Claim: FDA has declared homeopathic drugs to be unapproved new drugs and, thus, illegal.

Reality: The legal status of homeopathic drugs is exactly the same now under the revised draft guidance as it has been for the past quarter century.

FDA has indeed stated that homeopathic drugs are unapproved new drugs. It is FDA’s view that any drug which does not have an approved New Drug Application or which is not subject to an OTC monograph is an unapproved new drug. The use of the word “new” does not have its common English meaning here. FDA uses the term “new” to mean a drug which it considers not to be generally recognized as safe and effective.  It is the legal theory which FDA uses for enforcement.  However, FDA’s view is not self-executing. To turn its view into a legally binding position, FDA must (with the permission of the U.S. Department of Justice) bring a legal action against a drug or its manufacturer. Until a court issues a judgment holding a product to be an unapproved new drug, FDA’s view has no legally binding effect.

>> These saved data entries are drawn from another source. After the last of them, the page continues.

(* ===== verification/Ring.v ===== *)
(** * Ring buffers

    The contents of a circular byte buffer, as the pipe, the keyboard and the
    mouse drivers use it: the [n] elements from index [tail] on, modulo the size
    of the array. *)

From S2P Require Import Prelude.

Section ring.
Context {A : Type} (N : Z) (HN : 0 < N).
Implicit Types (buf : list A) (tail : Z) (n : nat) (b : A).

(** The first [n] elements from [tail]; [None] where the array is too short. *)
Fixpoint ring_take buf tail (n : nat) : list A :=
  match n with
  | O => []
  | S n' => match buf !! Z.to_nat tail with
            | Some b => b :: ring_take buf ((tail + 1) mod N) n'
            | None => []
            end
  end.

Lemma ring_take_S buf tail n :
  ring_take buf tail (S n) =
  match buf !! Z.to_nat tail with
  | Some b => b :: ring_take buf ((tail + 1) mod N) n
  | None => []
  end.
Proof. done. Qed.

Lemma ring_take_length buf tail n :
  Z.of_nat (length buf) = N -> 0 <= tail < N -> length (ring_take buf tail n) = n.
Proof.
  intros Hb. revert tail. induction n as [|n IH]; intros tail Ht; simpl; [done|].
  destruct (lookup_lt_is_Some_2 buf (Z.to_nat tail)) as [b ->]; [lia|]. simpl. rewrite IH; [done|].
  apply Z.mod_pos_bound. lia.
Qed.

(** Removing the oldest element. *)
Lemma ring_pop buf tail n :
  Z.of_nat (length buf) = N -> 0 <= tail < N ->
  exists b, buf !! Z.to_nat tail = Some b /\
    ring_take buf tail (S n) = b :: ring_take buf ((tail + 1) mod N) n.
Proof.
  intros Hb Ht. destruct (lookup_lt_is_Some_2 buf (Z.to_nat tail)) as [b E]; [lia|].
  exists b. split; [done|]. simpl. by rewrite E.
Qed.

Lemma mod_succ x : (x mod N + 1) mod N = (x + 1) mod N.
Proof. by rewrite Z.add_mod_idemp_l by lia. Qed.

(** Writing one slot past the contents. *)
Lemma ring_push buf tail n b :
  Z.of_nat (length buf) = N -> 0 <= tail < N -> Z.of_nat n < N ->
  ring_take (<[Z.to_nat ((tail + Z.of_nat n) mod N) := b]> buf) tail (S n) =
  ring_take buf tail n ++ [b].
Proof.
  intros Hb. revert tail. induction n as [|n IH]; intros tail Ht Hn.
  - simpl. rewrite Z.add_0_r, Z.mod_small by lia.
    by rewrite list_lookup_insert_eq by lia.
  - assert (Hs : 0 <= (tail + 1) mod N < N) by (apply Z.mod_pos_bound; lia).
    specialize (IH ((tail + 1) mod N) Hs ltac:(lia)).
    assert (E : ((tail + 1) mod N + Z.of_nat n) mod N = (tail + Z.of_nat (S n)) mod N).
    { rewrite Z.add_mod_idemp_l by lia. f_equal. lia. }
    rewrite E in IH. rewrite (ring_take_S _ tail (S n)), (ring_take_S buf tail n).
    assert (Hne : Z.to_nat ((tail + Z.of_nat (S n)) mod N) <> Z.to_nat tail).
    { pose proof (Z.mod_pos_bound (tail + Z.of_nat (S n)) N HN) as Hm. intros E'.
      assert (Hmod : (tail + Z.of_nat (S n)) mod N = tail) by lia.
      pose proof (Z.div_mod (tail + Z.of_nat (S n)) N ltac:(lia)) as Hq. rewrite Hmod in Hq.
      set (q := (tail + Z.of_nat (S n)) / N) in *.
      assert (N * q = Z.of_nat (S n)) by lia. assert (0 < q < 1) by nia. lia. }
    rewrite list_lookup_insert_ne by done.
    destruct (lookup_lt_is_Some_2 buf (Z.to_nat tail)) as [c Ec]; [lia|]. rewrite Ec.
    cbn [app]. f_equal. exact IH.
Qed.
End ring.

(** ** Rings with one free slot

    The drivers' buffers keep [head] and [tail] only, so that at most [N - 1]
    elements fit: [head = tail] is empty, [head + 1 = tail] is full. *)
Section slots.
Context {A : Type} (N : Z) (HN : 1 < N).
Implicit Types (buf : list A) (c : list A) (b : A).

Record slots_ok buf (head tail : Z) c : Prop := {
  so_len : Z.of_nat (length buf) = N;
  so_head : 0 <= head < N;
  so_tail : 0 <= tail < N;
  so_count : Z.of_nat (length c) = (head - tail) mod N;
  so_contents : ring_take N buf tail (length c) = c;
}.

Lemma slots_range buf head tail c : slots_ok buf head tail c -> 0 <= Z.of_nat (length c) <= N - 1.
Proof. intros [_ _ _ Hc _]. pose proof (Z.mod_pos_bound (head - tail) N ltac:(lia)). lia. Qed.

Lemma sub_mod (x y : Z) : 0 <= x < N -> 0 <= y < N -> (x - y) mod N = if y <=? x then x - y else x - y + N.
Proof.
  intros Hx Hy. destruct (Z.leb_spec y x).
  - apply Z.mod_small. lia.
  - symmetry. apply Z.mod_unique with (q := -1); lia.
Qed.
Lemma succ_mod a : 0 <= a < N -> (a + 1) mod N = if a =? N - 1 then 0 else a + 1.
Proof.
  intros Ha. destruct (Z.eqb_spec a (N - 1)) as [->|].
  - replace (N - 1 + 1) with N by lia. apply Z.mod_same. lia.
  - apply Z.mod_small. lia.
Qed.

Lemma slots_full buf head tail c :
  slots_ok buf head tail c -> ((head + 1) mod N =? tail) = (Z.of_nat (length c) =? N - 1).
Proof.
  intros [_ Hh Ht Hc _]. rewrite Hc, sub_mod, succ_mod by done. case_bools; lia.
Qed.

Lemma slots_push buf head tail c b :
  slots_ok buf head tail c -> Z.of_nat (length c) < N - 1 ->
  slots_ok (<[Z.to_nat head := b]> buf) ((head + 1) mod N) tail (c ++ [b]).
Proof.
  intros [Hl Hh Ht Hc Hk] Hlt. rewrite sub_mod in Hc by done.
  assert (Ehead : head = (tail + Z.of_nat (length c)) mod N).
  { rewrite Hc. destruct (Z.leb_spec tail head).
    - rewrite Z.mod_small; lia.
    - apply Z.mod_unique with (q := 1); lia. }
  pose proof (ring_push N ltac:(lia) buf tail (length c) b Hl Ht ltac:(lia)) as Hpush.
  rewrite <- Ehead, Hk in Hpush.
  split; rewrite ?length_insert, ?length_app; simpl; try done.
  - rewrite succ_mod by done. case_bools; lia.
  - rewrite succ_mod by done. rewrite sub_mod by (case_bools; lia). case_bools; lia.
  - by rewrite Nat.add_1_r.
Qed.

Lemma slots_empty buf head tail c : slots_ok buf head tail c -> (tail =? head) = true <-> c = [].
Proof.
  intros [_ Hh Ht Hc _]. rewrite sub_mod in Hc by done. rewrite Z.eqb_eq. split.
  - intros ->. destruct c; [done|]. simpl in Hc. case_bools; lia.
  - intros ->. simpl in Hc. case_bools; lia.
Qed.

Lemma slots_pop buf head tail b c :
  slots_ok buf head tail (b :: c) ->
  arr_get buf tail = Some b /\ slots_ok buf head ((tail + 1) mod N) c.
Proof.
  intros [Hl Hh Ht Hc Hk]. rewrite sub_mod in Hc by done. simpl length in *.
  destruct (ring_pop N buf tail (length c) Hl Ht) as (b' & Hb & E).
  rewrite E in Hk. injection Hk as -> Hk.
  split; [unfold arr_get; case_bools; done|].
  split; try done.
  - rewrite succ_mod by done. case_bools; lia.
  - rewrite succ_mod by done. rewrite sub_mod by (case_bools; lia). case_bools; lia.
Qed.
End slots.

Further, FDA would have to take action against each marketed homeopathic drug separately. FDA has no authority to declare an entire class of drugs illegal, nor is it likely a court would do so. Likewise FDA has no authority to declare a single ingredient used in many products illegal unless the agency declares a public health crises.

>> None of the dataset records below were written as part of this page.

(** One iteration of the loop of [pipe_read]. *)
Definition read_iter : M psys read_result :=
  p <- gets ps_pipe ;;
  if 0 <? p_count p then
    b <- lift (arr_get (p_buf p) (p_tail p)) ;;
    upd_pipe (fun p => mkPipe (p_buf p) (p_head p) ((p_tail p + 1) mod PIPE_BUF_SIZE) (p_count p - 1)
      (p_readers p) (p_writers p) (read_waiters p) (write_waiters p)) ;;
    w <- on_sched (wake_one (write_waiters p)) ;;
    upd_pipe (set_write_waiters w) ;;
    ret (Got b)
  else if p_writers p =? 0 then ret Eof
  else
    w <- on_sched (park PROCESS_BLOCKED_PIPE (read_waiters p)) ;;
    upd_pipe (set_read_waiters w) ;;
    ret ReadYield.

(** One iteration of the loop of [pipe_write], for the byte [b]. *)
Definition write_iter (b : Z) : M psys write_result :=
  p <- gets ps_pipe ;;
  if p_readers p =? 0 then ret Broken
  else if p_count p <? PIPE_BUF_SIZE then
    buf <- lift (arr_set (p_buf p) (p_head p) (u8 b)) ;;
    upd_pipe (fun p => mkPipe buf ((p_head p + 1) mod PIPE_BUF_SIZE) (p_tail p) (p_count p + 1)
      (p_readers p) (p_writers p) (read_waiters p) (write_waiters p)) ;;
    w <- on_sched (wake_one (read_waiters p)) ;;
    upd_pipe (set_read_waiters w) ;;
    ret Put
  else
    w <- on_sched (park PROCESS_BLOCKED_PIPE (write_waiters p)) ;;
    upd_pipe (set_write_waiters w) ;;
    ret WriteYield.

(** The loops up to the next yield: the bytes transferred so far and whether the
    call is over.  A process that is scheduled again continues with the rest. *)
Fixpoint read_loop (todo : nat) (acc : list Z) : M psys (list Z * bool) :=
  match todo with
  | O => ret (acc, true)
  | S todo' =>
      r <- read_iter ;;
      match r with
      | Got b => read_loop todo' (acc ++ [b])
      | Eof => ret (acc, true)
      | ReadYield => ret (acc, false)
      end
  end.
Definition pipe_read (count : Z) : M psys (list Z * bool) := read_loop (Z.to_nat count) [].

(** The result of [pipe_write] is the number of bytes written, or -1. *)
Fixpoint write_loop (data : list Z) (n : Z) : M psys (Z * bool) :=
  match data with
  | [] => ret (n, true)
  | b :: data' =>
      r <- write_iter b ;;
      match r with
      | Put => write_loop data' (n + 1)
      | Broken => ret (if 0 <? n then n else -1, true)
      | WriteYield => ret (n, false)
      end
  end.
Definition pipe_write (data : list Z) : M psys (Z * bool) := write_loop data 0.

(** [pipe_close_end]; the result says that the pipe is to be freed. *)
Definition pipe_close_end (is_read_end : bool) : M psys bool :=
  upd_pipe (fun p => mkPipe (p_buf p) (p_head p) (p_tail p) (p_count p)
    (if is_read_end && (0 <? p_readers p) then p_readers p - 1 else p_readers p)
    (if negb is_read_end && (0 <? p_writers p) then p_writers p - 1 else p_writers p)
    (read_waiters p) (write_waiters p)) ;;
  p <- gets ps_pipe ;;
  let should_free := (p_readers p =? 0) && (p_writers p =? 0) in
  w <- on_sched (wake_all (write_waiters p)) ;;
  upd_pipe (set_write_waiters w) ;;
  w <- on_sched (wake_all (read_waiters p)) ;;
  upd_pipe (set_read_waiters w) ;;
  ret should_free.

(** ** The invariant *)

(** The ring holds exactly the bytes [c], oldest first. *)
Record ring_ok (p : pipe) (c : list Z) : Prop := {
  rk_len : Z.of_nat (length (p_buf p)) = PIPE_BUF_SIZE;
  rk_tail : 0 <= p_tail p < PIPE_BUF_SIZE;
  rk_count : p_count p = Z.of_nat (length c) /\ p_count p <= PIPE_BUF_SIZE;
  rk_head : p_head p = (p_tail p + p_count p) mod PIPE_BUF_SIZE;
  rk_contents : ring_take PIPE_BUF_SIZE (p_buf p) (p_tail p) (length c) = c;
}.

(** The waiters [rl] and [wl], apart from each other and from the ready queues. *)
Record waiters_ok (s : psys) (rl wl : list Z) (ls : list (list Z)) : Prop := {
  wk_read : wq_rep (procs (ps_sched s)) (read_waiters (ps_pipe s)) rl;
  wk_write : wq_rep (procs (ps_sched s)) (write_waiters (ps_pipe s)) wl;
  wk_apart : forall a, a ∈ rl -> a ∉ wl;
  wk_rparked : parked (procs (ps_sched s)) PROCESS_BLOCKED_PIPE rl;
  wk_wparked : parked (procs (ps_sched s)) PROCESS_BLOCKED_PIPE wl;
  wk_ready : mlfq_wf (ps_sched s) ls;
}.

(** The process that executes is running and schedulable. *)
Definition running (s : sched) : Prop :=
  current_process s <> 0 /\ exists r, procs s !! current_process s = Some r /\
    p_state r = PROCESS_RUNNING /\ 0 <= priority r < 4.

There are more than one thousand prescription drugs on the market that do not have approved New Drug Applications and have been on the market since the 1960s. These conventional drugs are expected to remain available to the public and FDA has issued another guidance document that explains how it will exercise its enforcement discretion with regard to those drugs.

Finally, FDA itself stated that most homeopathic drugs would not fall within the enforcement priorities outlined in the revised draft guidance.

 

Claim: Homeopathic drugs are grandfathered under the Drug Amendments of 1962.

Reality: The Drug Amendments of 1962 added the efficacy requirement to the Federal Food, Drug, and Cosmetic Act. Congress drafted a provision to that law that exempted certain drugs from the efficacy requirement. Regardless of what Congress’s intent may have been, FDA, with the concurrence of the courts, has read the grandfather clause out of the statute. FDA has not found a single drug to be grandfathered in more than 50 years.  It is unrealistic and dangerous to suggest that FDA will find thousands of homeopathic drugs to be grandfathered.

 

Claim: Homeopathic drugs are generally recognized as safe and effective.

Reality: A drug that is generally recognized by qualified experts to be safe and effective is not, under the statute, a new drug and does not require pre-market approval by FDA. The only drugs that FDA accepts as generally recognized as safe and effective are those OTC drugs that are subject to and in compliance with a final OTC Review monograph.

While the issue of the general recognition of homeopathic drugs has never been litigated, the U.S. Supreme Court has held that general recognition of safety and effectiveness requires at least as much data as is required for approval of a New Drug Application. It is not realistic to believe that a meaningful number of homeopathic drugs can produce that level of data.

 

Conclusion:

AAHP believes that FDA’s revised draft guidance will have little practical impact on the vast majority of homeopathic drugs available in the U.S. AAHP also believes that the greatest existential threat to the industry today is not FDA but rather manufacturers and distributors marketing products not in compliance with current Good Manufacturing Practices. These products risk an FDA recall request, call into question the entire industry’s ability to produce quality products, and taint the industry’s reputation through media coverage.